Wednesday, August 13, 2008

Bear Grylls v. Jack Goes Forth



On the rare night that I have off and decide to actually stay in the house and do nothing, I usually write, read and watch TV. Currently my favorite TV show is Man Vs. Wild, starring the manbeast Bear Grylls (Yes this is a real person). The premise of the show is that they drop Bear, a film crew and a medic into the most inhospitable places on earth. Bear then shows the viewers how to survive by finding water, eating whatever he can find, and braving the harsh conditions. In honor of the fact that I'm staying in and watching his latest episode tonight (Discovery Channel, 10 PM, Wed.), I thought I would compare some of Bear Grylls survival feats with some of my own. Bear's actions in bold.


-In lieu of water, Bear Grylls drinks his own urine from the skin of a rattlesnake that he recently killed. Jack Goes Forth, after a late night "foray" with some girl, wakes up to find himself a in huge wetspot, not unlike the huge wetspots that he produced when he was 8 years old. After much deliberation JGF comes to find out that the girl had actually pissed the bed, then she pushed him into the spot and promptly left the scene. Seriously, my boxers, which were inexplicably on, happened to be dry. Now I'm no lawyer, but c'mon... There's no way I pissed that bed! Tough Guy Winner: Bear

-Bear jumps into a pit of deadly quicksand almost up to his neck in an effort to show viewers techniques on how to "swim" their way out of the gunk.
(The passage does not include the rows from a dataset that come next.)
(** [s.includes(needle)]. *)
Fixpoint includes (s needle : string) : bool :=
  String.prefix needle s ||
  match s with
  | EmptyString => false
  | String _ t => includes t needle
  end.

(** [arr.includes(x)] on an array of strings. *)
Definition array_includes (arr : list string) (x : string) : bool :=
  existsb (String.eqb x) arr.

(** White space and line terminators removed by [trim] (ASCII range). *)
Definition isWhiteSpace (c : ascii) : bool :=
  let n := N_of_ascii c in
  ((9 <=? n) && (n <=? 13) || (n =? 32))%N.

Fixpoint trimStart (s : string) : string :=
  match s with
  | EmptyString => EmptyString
  | String c t => if isWhiteSpace c then trimStart t else s
  end.

Fixpoint trimEnd (s : string) : string :=
  match s with
  | EmptyString => EmptyString
  | String c t =>
      match trimEnd t with
      | EmptyString => if isWhiteSpace c then EmptyString else String c EmptyString
      | t' => String c t'
      end
  end.

Definition trim (s : string) : string := trimEnd (trimStart s).

Definition lower_char (c : ascii) : ascii :=
  let n := N_of_ascii c in
  if ((65 <=? n) && (n <=? 90))%N then ascii_of_N (n + 32) else c.

Fixpoint toLowerCase (s : string) : string :=
  match s with
  | EmptyString => EmptyString
  | String c t => String (lower_char c) (toLowerCase t)
  end.

(** [s.split(sep)] for a one-character separator: never the empty array. *)
Fixpoint split (sep : ascii) (s : string) : list string :=
  match s with
  | EmptyString => [EmptyString]
  | String c t =>
      if Ascii.eqb c sep then EmptyString :: split sep t
      else match split sep t with
           | h :: r => String c h :: r
           | [] => [String c EmptyString]
           end
  end.

(** [parts.join(sep)]. *)
Definition join (sep : string) (parts : list string) : string :=
  String.concat sep parts.

(** A number inside a template literal, for integers. *)
Definition string_of_Z (z : Z) : string := NilZero.string_of_int (Z.to_int z).

(** [arr.slice(0, n)]. *)
Definition slice0 {A} (n : nat) (arr : list A) : list A := firstn n arr.

(** The binary64 value of an integer below 2^53 in absolute value. *)
Definition of_Z (z : Z) : float :=
  if z <? 0 then PrimFloat.opp (PrimFloat.of_uint63 (Uint63.of_Z (- z)))
  else PrimFloat.of_uint63 (Uint63.of_Z z).

(** [Math.round]: the nearest integer, ties towards +infinity.  The argument
    is finite wherever the analyzer calls it; the other cases give 0. *)
Definition Math_round (x : float) : Z :=
  match Prim2SF x with
  | S754_finite s m e =>
      let num := if s then Z.neg m else Z.pos m in
      if 0 <=? e then num * 2 ^ e
      else (2 * num + 2 ^ (- e)) / (2 * 2 ^ (- e))
  | _ => 0
  end.

End Js.

(** ** Data model: the fact bundles of [SEOAnalysisResult] *)

Module MetaTags.
Record t := mk {
  title : option string;
  titleLength : Z;
  description : option string;
  descriptionLength : Z;
  keywords : option string;
  keywordsLength : Z;
  canonical : option string;
  canonicalMatches : bool;
  robots : option string;
  robotsValid : bool;
  htmlLang : option string;
  maxImagePreview : bool
}.
End MetaTags.

Module Rule.
Record t := mk { userAgent : string; directive : string; path : string }.
End Rule.

Module RobotsTxt.
Record t := mk { found : bool; content : option string; rules : list Rule.t }.
End RobotsTxt.

Module BrokenLink.
Record t := mk { url : string; text : string; status : Z; error : option string }.
End BrokenLink.

Module ExternalLink.
Record t := mk { url : string; text : string; nofollow : bool; status : Z }.
End ExternalLink.

Module Links.
Record t := mk {
  total : Z;
  internal : Z;
  external : Z;
  broken : list BrokenLink.t;
  externalLinks : list ExternalLink.t
}.
End Links.

Module Performance.
Record t := mk {
  loadTime : Z;
  responseTime : Z;
  redirects : Z;
  ssl : bool;
  pageSize : option Z
}.
End Performance.

(** A value produced by [JSON.parse]. *)
Inductive Json :=
| JNull
| JBool (b : bool)
| JNum (x : float)
| JStr (s : string)
| JArr (items : list Json)
| JObj (members : list (string * Json)).

Module Breadcrumbs.
Record t := mk { found : bool; type : option string; data : list Json }.
End Breadcrumbs.

Module SchemaType.
Record t := mk { type : Json; format : string; data : Json }.
End SchemaType.

Module Schema.
Record t := mk { found : bool; types : list SchemaType.t }.
End Schema.

(** The argument of [calculateScore]: the result without its four tallies.
    The bundles the scorer and the orchestrator never read back (dates,
    author, Open Graph, Twitter Card, accessibility, timestamp) are left out. *)
Module AnalysisData.
Record t := mk {
  url : string;
  metaTags : MetaTags.t;
  breadcrumbs : Breadcrumbs.t;
  schema : Schema.t;
  robotsTxt : RobotsTxt.t;
  links : Links.t;
  performance : Performance.t
}.
End AnalysisData.
(** * omega_format: perception objects, their classification, settings.

    Shallow embedding of
      - src/omega_format/perception/object.py  (ObjectClassification, Object)
      - src/omega_format/settings.py           (Settings, SettingsGetter)
    together with the abstract hierarchical store (h5py groups) and the
    ValVar leaf type, which the spec treats as external collaborators.

    Modelling choices.
      - A float is a rational [Q]: the store keeps values exactly, so the
        "modulo floating-point precision" of the spec is equality here.
      - A member of an [IntEnum] (of PerceptionTypes) is its integer code.
      - An integer attribute of the store is the numpy scalar h5py keeps:
        int64 or uint64 as [np.asarray] types the Python int, [TypeError]
        when neither fits.
      - A pydantic instance's [__dict__] (what [vars(self)] returns) is an
        association list from attribute names to Python values, in field
        declaration order.
      - Python's [assert] raises [AssertionError]; a failing pydantic
        validator surfaces as [ValidationError]; [warnings.warn] is an
        output of the computation. *)

From Stdlib Require Import Ascii String List ZArith QArith Bool Lia.
Import ListNotations.
Open Scope string_scope.
Open Scope Z_scope.
Set Warnings "-register-all".

(** ** Python runtime: errors, warnings, results *)

Inductive err :=
| AssertionError
| ValidationError
| TypeError
| AttributeError (name : string)
| KeyError (name : string)
| ValueError (name : string).

Inductive warning :=
| LengthMismatchWarning.   (* the [warn(...)] of check_array_length *)

Inductive result (A : Type) :=
| Ok (a : A)
| Err (e : err).
Arguments Ok {A} a.
Arguments Err {A} e.
(** * pycram: process-module dispatch and the Giskard interface

    A shallow embedding of
    - [pycram/external_interfaces/giskard.py] (belief-state management,
      goal achievement, collision policies, ROS message builders), and
    - [pycram/process_modules/hsrb_process_modules.py] and
      [pycram/process_modules/donbot_process_modules.py] (the process
      modules of the HSRB and the managers that select them).

    Python functions that talk to Giskard are functions in a small monad
    that threads the state of the [GiskardWrapper] and stops at the first
    raised exception, keeping the state reached so far. *)

From Stdlib Require PrimFloat.
From Stdlib Require Import Ascii.
From stdpp Require Import gmap strings list pretty.

Local Open Scope string_scope.
Local Open Scope list_scope.
Local Open Scope stdpp_scope.

(** ** Python values and errors *)

(** Python's [float] is an IEEE 754 binary64 number. *)
Abbreviation float := PrimFloat.float.

(** The exceptions the modelled code can raise.  [PlanFailure] stands for
    the typed failures of [pycram.plan_failures]. *)
Inductive PyError : Type :=
  | NameError (variable : string)
  | IndexError
  | AttributeError (attribute : string)
  | FileNotFoundError (filename : string)
  | PlanFailure (failure : string).

(** What a call does: it returns a value or raises. *)
Inductive Outcome (A : Type) : Type :=
  | Returned (value : A)
  | Raised (error : PyError).
Arguments Returned {A} value.
Arguments Raised {A} error.

(** [l[i]] on a Python list, for a constant index [i >= 0]. *)
Definition subscript {A : Type} (l : list A) (i : nat) : Outcome A :=
  match l !! i with
  | Some x => Returned x
  | None => Raised IndexError
  end.

(** Truth value of an optional dictionary: [None] and [{}] are false. *)
Definition truthy {V : Type} (d : option (gmap string V)) : bool :=
  match d with
  | Some m => negb (bool_decide (m = ∅))
  | None => false
  end.

(** ** The World Model ([pycram.bullet_world]) *)

(** Modelled from the spec: the enum [ObjectType] of [pycram.enums] is not
    part of the sources at hand; these are the members the process modules
    name together with the type tags of a Body (robot, environment,
    movable object). *)
Inductive ObjectType : Type :=
  | ROBOT
  | ENVIRONMENT
  | GENERIC_OBJECT
  | JEROEN_CUP
  | BOWL.

Global Instance ObjectType_eq_dec : EqDecision ObjectType.
Proof. solve_decision. Defined.

(** A BulletWorld [Object]: the attributes the modelled code reads.
    [pose] is what [get_position_and_orientation()] returns. *)
Module Object.
Record t : Type := mk {
  name : string;
  id : Z;
  path : string;
  type : ObjectType;
  pose : list float * list float
}.
End Object.

(** [BulletWorld.current_bullet_world.objects], [BulletWorld.robot] (which
    is [None] until a robot is spawned) and the joint configuration of the
    robot. *)
Record BulletWorld : Type := mkBulletWorld {
  objects : list Object.t;
  robot : option Object.t;
  joint_states : gmap string float
}.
JGF takes a bath filled with oatmeal in an effort to stave off itching from a horrible case of poison ivy. The bath ends up making the poison ivy worse and Jack then decides to finally hit Patient First, and just like every other time, he gets prescribed steroids to get rid of the rash. Tough Guy Winner: Bear (by a hair)


-Bear sleeps inside the gutted stomach of a camel to keep warm during a freezing night in the desert. Jack moves to the couch in a girls apartment because she either snores, has the "jimmy" legs, or refuses to let him sleep without trying to intertwine bodies in a practice some people laughingly refer to as "cuddling" ... ugh. Tough Guy Winner: Jack (Bear slept in a camel once, I sleep on a couch or on a floor once every two weeks.)


Bear cuts a bees nest in half for honey, meanwhile his face gets attacked by African bees and ends up swelling to Elephant Man-sized proportions. JGF had really bad acne in 9th grade. Tough Guy Winner: Jack (Having bad acne at the beginning of high school is much worse than getting attacked by African killer bees. Trust me.)


Bear stumbles across 6 beautiful virgins, their 4 bulky sheepherder brothers, and a shot gun toting father in the Sahara desert. Bear kills the brothers and father with nothing but the hoove of a camel he just fornicated with and a handful of sand. He then proceeds to make love to all 6 virgins at the same time even though he had recently satisfied himself with the aforementioned camel. (This wasn't on Man V. Wild, but I think I read about it somewhere). JGF loses his virginity in 10th grade(after his confidence crippling bout of acne in 9th grade of course). Tough Guy Winner: Bear (barely)



*Do yourself a favor and watch this show. I'm not gay for the most part, but if I was, Bear would probably be my type of guy.... wait... well... okay who am I kidding? Bear Grylls puts the sex in survival.

6 comments:

old guy said...

Did you see the episode where he squeezed "juice" from a fresh elephant turd to stave off dehydration. An epic episode - and the pinnacle of my tv watching life.

PS. he gagged.

Robot Boy said...

You're killing me, Jacko.

MoJezz said...

Funny good stuff. Life is just an exhibition and not a competition, but if it was a competition,

BG vs JGF in a battle:

a. to tend bar
b. to hook up with Richmond Girls
c. to hook up with 6ft tall blond Russian chicks
d. to win a steel cage death match

Who you got?

iwishicouldcook said...

Ok, no matter how much I don't want to admit it, you made me laugh. Alot.

Jocelyn Testes-Harder said...

I didn't know you was into
water sports! You nasty!

Jack Goes Forth said...

Old Guy: Yeah I saw it. He tends to gag a lot, but to his credit, he pretty much always swallows what beatle, snake, skunk, elephant shit that he inhales.


Mojezz- Umm your answer for all four is...Bear, Bear, Bear and Bear. A pickup contest between Bear Grylls and myself?? c'mon. Bear Grylls has a 14 inch dick and is rumored to have bedded somewhere in the neighborhood of 6,000 women.